### SUPPLIED INFORMATION:
(** X13. Two uploads whose original names have the same extension get
    different stored names whenever the clock differs between them: a
    stored name is reused only within one millisecond. *)
Theorem upload_names_differ_by_time (now1 now2 : N) (file1 file2 : FilePart) :
  path_extname (originalname file1) = path_extname (originalname file2) →
  now1 ≠ now2 →
  storage_filename now1 file1 ≠ storage_filename now2 file2.
Proof.
  intros Hext Hne Heq. unfold storage_filename in Heq. rewrite Hext in Heq.
  apply append_inj_l, Number_toString_inj in Heq. by apply Hne.
Qed.

(** X14. What an update with a file leaves on disk, for a stored record:
    the files that were there and the uploaded one, less the path of the
    record's previous photo. So the uploaded file is there afterwards
    unless the previous photo lies at the very path it was written to. *)
Theorem update_disk_after_upload
    (w : World) (now : N) (id : string) (oid : ObjectId)
    (paths : gmap string value) (body : Body) (file : FilePart) :
  castObjectId id = Some oid →
  faculties w !! oid = Some paths →
  let w' := (put_api_faculty_id now id body (Some file) w).1 in
  (∀ p, p ∈ disk w' ↔
        (p = upload_path now file ∨ p ∈ disk w) ∧
        ∀ old, truthy (paths !! "photo") = Some old → p ≠ path_join dirname old) ∧
  (upload_path now file ∈ disk w' ↔
     ∀ old, truthy (paths !! "photo") = Some old →
            path_join dirname old ≠ upload_path now file).
Proof.
  intros Hcast Hlook w'. subst w'.
  rewrite (put_api_faculty_id_found _ _ _ _ _ _ _ Hcast Hlook).
  cbn [fst snd upload_single disk set_faculties].
  assert (Hall : ∀ p,
            p ∈ disk (after_unlink (oid, paths)
                        (set_disk (λ d, {[upload_path now file]} ∪ d) w)) ↔
            (p = upload_path now file ∨ p ∈ disk w) ∧
            ∀ old, truthy (paths !! "photo") = Some old → p ≠ path_join dirname old).
  { intros p. rewrite after_unlink_disk. simpl.
    by rewrite elem_of_union, elem_of_singleton. }
  split; [exact Hall|]. rewrite Hall. split.
  - intros [_ Hne] old Hold Heq. by apply (Hne old).
  - intros Hne. split; [by left|]. intros old Hold Heq. by apply (Hne old).
Qed.

(** X15. A delete removes from disk the file at the photo path of the
    record it removed, when the record names one, and no other file; a
    delete that is answered 404 or 500 removes none. *)
Theorem delete_removes_only_photo_file (w : World) (id : string) (p : string) :
  p ∈ disk (delete_api_faculty_id id w).1 ↔
  p ∈ disk w ∧
  ∀ oid paths old,
    castObjectId id = Some oid → faculties w !! oid = Some paths →
    truthy (paths !! "photo") = Some old → p ≠ path_join dirname old.
Proof.
  destruct (castObjectId id) as [o|] eqn:Hcast;
    [destruct (faculties w !! o) as [paths|] eqn:Hlook|].
  - rewrite (delete_api_faculty_id_found _ _ _ _ Hcast Hlook). cbn [fst].
    rewrite after_unlink_disk. simpl. split.
    + intros [Hin Hne]. split; [exact Hin|].
      intros oid paths' old [= <-] Hl Hold.
      rewrite Hlook in Hl. injection Hl as <-. by apply Hne.
    + intros [Hin Hne]. split; [exact Hin|]. intros old Hold.
      by apply (Hne o paths old).
  - rewrite (delete_api_faculty_id_missing _ _ _ Hcast Hlook). cbn [fst]. split.
    + intros Hin. split; [exact Hin|]. intros oid paths old [= <-] Hl. congruence.
    + by intros [Hin _].
  - rewrite (delete_api_faculty_id_malformed _ _ Hcast). cbn [fst]. split.
    + intros Hin. split; [exact Hin|]. discriminate.
    + by intros [Hin _].
Qed.
End IndexAndDisk.

Section UpdateAnswer.
Context {rt : Runtime}.

(** X16. The record an update answers with is the record as stored after
    it ([new: true]): a get of the same id right after the update answers
    that very document. *)
Theorem update_answer_is_stored_record
    (w : World) (now : N) (id : string) (oid : ObjectId)
    (paths : gmap string value) (body : Body) (part : option FilePart) :
  castObjectId id = Some oid →
  faculties w !! oid = Some paths →
  let r := put_api_faculty_id now id body part w in
  ∃ doc,
    r.2 = res_json (OutcomeWith true "Faculty updated successfully!" (Some doc)) ∧
    get_api_faculty_id id r.1 = (r.1, res_json (Document doc)).
Proof.
  intros Hcast Hlook r. subst r.
  rewrite (put_api_faculty_id_found _ _ _ _ _ _ _ Hcast Hlook). cbn [fst snd].
  eexists. split; [reflexivity|].
  apply (get_api_faculty_id_found _ _ _ _ Hcast). apply lookup_insert_eq.
Qed.
End UpdateAnswer.

Lemma update_answer_is_stored_record_run :
  let r := put_api_faculty_id (rt := Demo.runtime false) 5 Demo.id1
             {["name" := "Bob"]} None Demo.world in
  ∃ doc,
    r.2 = res_json (OutcomeWith true "Faculty updated successfully!" (Some doc)) ∧
    (get_api_faculty_id (rt := Demo.runtime false) Demo.id1 r.1).2
      = res_json (Document doc).
Proof.
  destruct (update_answer_is_stored_record (rt := Demo.runtime false)
              Demo.world 5 Demo.id1 Demo.oid1 Demo.ada {["name" := "Bob"]} None
              eq_refl eq_refl) as (doc & Hresp & Hget).
  exists doc. split; [exact Hresp | by rewrite Hget].
Defined.

Lemma update_keeps_omitted_when_dropped_run :
  ∃ paths',
    faculties (put_api_faculty_id (rt := Demo.runtime true) 5 Demo.id1
                 {["name" := "Bob"]} None Demo.world).1 !! Demo.oid1 = Some paths' ∧
    paths' !! "name" = Some (Str "Bob") ∧
    paths' !! "designation" = Some (Str "Professor").
Proof.
  destruct (update_keeps_omitted_when_dropped (rt := Demo.runtime true)
              Demo.world 5 Demo.id1 Demo.oid1 Demo.ada {["name" := "Bob"]} None
              eq_refl eq_refl eq_refl) as (paths' & Hstored & Hall).
  exists paths'. split; [exact Hstored|]. split.
  - apply (Hall "name"). by compute_done.
  - apply (Hall "designation"). by compute_done.
Defined.

(** ** The further properties on the sample world *)

Lemma create_stores_supplied_fields_run :
  ∃ paths,
    faculties (post_api_faculty (rt := Demo.runtime false) 5 Demo.oid2
                 {["name" := "Grace"; "workshops" := ""; "role" := "admin"]}
                 None Demo.world).1 !! Demo.oid2 = Some paths ∧
    paths !! "name" = Some (Str "Grace") ∧
    paths !! "workshops" = Some (Str "") ∧
    paths !! "department" = None ∧
    paths !! "role" = None.
Proof.
  destruct (create_stores_supplied_fields (rt := Demo.runtime false)
              Demo.world 5 Demo.oid2
              {["name" := "Grace"; "workshops" := ""; "role" := "admin"]}
              None eq_refl)
    as (paths & Hstored & Htext & Hrest & _).
  exists paths. split; [exact Hstored|]. repeat split.
  - apply (Htext "name"). by compute_done.
  - apply (Htext "workshops"). by compute_done.
  - apply (Htext "department"). by compute_done.
  - apply (Hrest "role"); by compute_done.
Defined.

Lemma create_rejected_keeps_upload_run :
  let r := post_api_faculty (rt := Demo.runtime false) 1700000000555 Demo.oid1
             ∅ (Some (mkFilePart "portrait.jpg")) Demo.world in
  status r.2 = 500 ∧
  faculties r.1 = faculties Demo.world ∧
  "/srv/backend/faculty_uploadss/1700000000555.jpg" ∈ disk r.1.
Proof.
  destruct (create_rejected_keeps_upload (rt := Demo.runtime false)
              Demo.world 1700000000555 Demo.oid1 ∅
              (Some (mkFilePart "portrait.jpg")) Demo.ada eq_refl)
    as (Hresp & Hfac & Hdisk).
  cbv zeta. split; [by rewrite Hresp|]. split; [exact Hfac|].
  rewrite Hdisk. by compute_done.
Defined.

Lemma update_unknown_id_keeps_upload_run :
  let r := put_api_faculty_id (rt := Demo.runtime false) 1700000000555 "zzz"
             ∅ (Some (mkFilePart "portrait.jpg")) Demo.world in
  status r.2 = 500 ∧
  faculties r.1 = faculties Demo.world ∧
  "/srv/backend/faculty_uploadss/1700000000555.jpg" ∈ disk r.1.
Proof.
  assert (Hnone : ¬ has_record (rt := Demo.runtime false) Demo.world "zzz").
  { intros (oid & paths & Hcast & _). discriminate Hcast. }
  destruct (update_unknown_id_keeps_upload (rt := Demo.runtime false)
              Demo.world 1700000000555 "zzz" ∅
              (Some (mkFilePart "portrait.jpg")) Hnone)
    as (Hresp & Hfac & Hdisk).
  cbv zeta. split; [by rewrite Hresp|]. split; [exact Hfac|].
  rewrite Hdisk. by compute_done.
Defined.

Lemma update_delete_touch_one_record_run :
  faculties (put_api_faculty_id (rt := Demo.runtime false) 5 Demo.id2
               {["name" := "Bob"]} None Demo.world).1 !! Demo.oid1 = Some Demo.ada ∧
  faculties (delete_api_faculty_id (rt := Demo.runtime false) Demo.id2
               Demo.world).1 !! Demo.oid1 = Some Demo.ada.
Proof.
  assert (Hother : castObjectId (Runtime := Demo.runtime false) Demo.id2
                     ≠ Some Demo.oid1) by (by compute_done).
  exact (update_delete_touch_one_record (rt := Demo.runtime false)
           Demo.world 5 Demo.id2 {["name" := "Bob"]} None Demo.oid1 Hother).
Defined.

### WHAT YOU ARE ASKED TO DO:
Lines from the start of the material above through the line containing "dirname old) ∧" are to be duplicated exactly, and only those.

### OUTPUT FOR THIS EXERCISE:
(** X13. Two uploads whose original names have the same extension get
    different stored names whenever the clock differs between them: a
    stored name is reused only within one millisecond. *)
Theorem upload_names_differ_by_time (now1 now2 : N) (file1 file2 : FilePart) :
  path_extname (originalname file1) = path_extname (originalname file2) →
  now1 ≠ now2 →
  storage_filename now1 file1 ≠ storage_filename now2 file2.
Proof.
  intros Hext Hne Heq. unfold storage_filename in Heq. rewrite Hext in Heq.
  apply append_inj_l, Number_toString_inj in Heq. by apply Hne.
Qed.

(** X14. What an update with a file leaves on disk, for a stored record:
    the files that were there and the uploaded one, less the path of the
    record's previous photo. So the uploaded file is there afterwards
    unless the previous photo lies at the very path it was written to. *)
Theorem update_disk_after_upload
    (w : World) (now : N) (id : string) (oid : ObjectId)
    (paths : gmap string value) (body : Body) (file : FilePart) :
  castObjectId id = Some oid →
  faculties w !! oid = Some paths →
  let w' := (put_api_faculty_id now id body (Some file) w).1 in
  (∀ p, p ∈ disk w' ↔
        (p = upload_path now file ∨ p ∈ disk w) ∧
        ∀ old, truthy (paths !! "photo") = Some old → p ≠ path_join dirname old) ∧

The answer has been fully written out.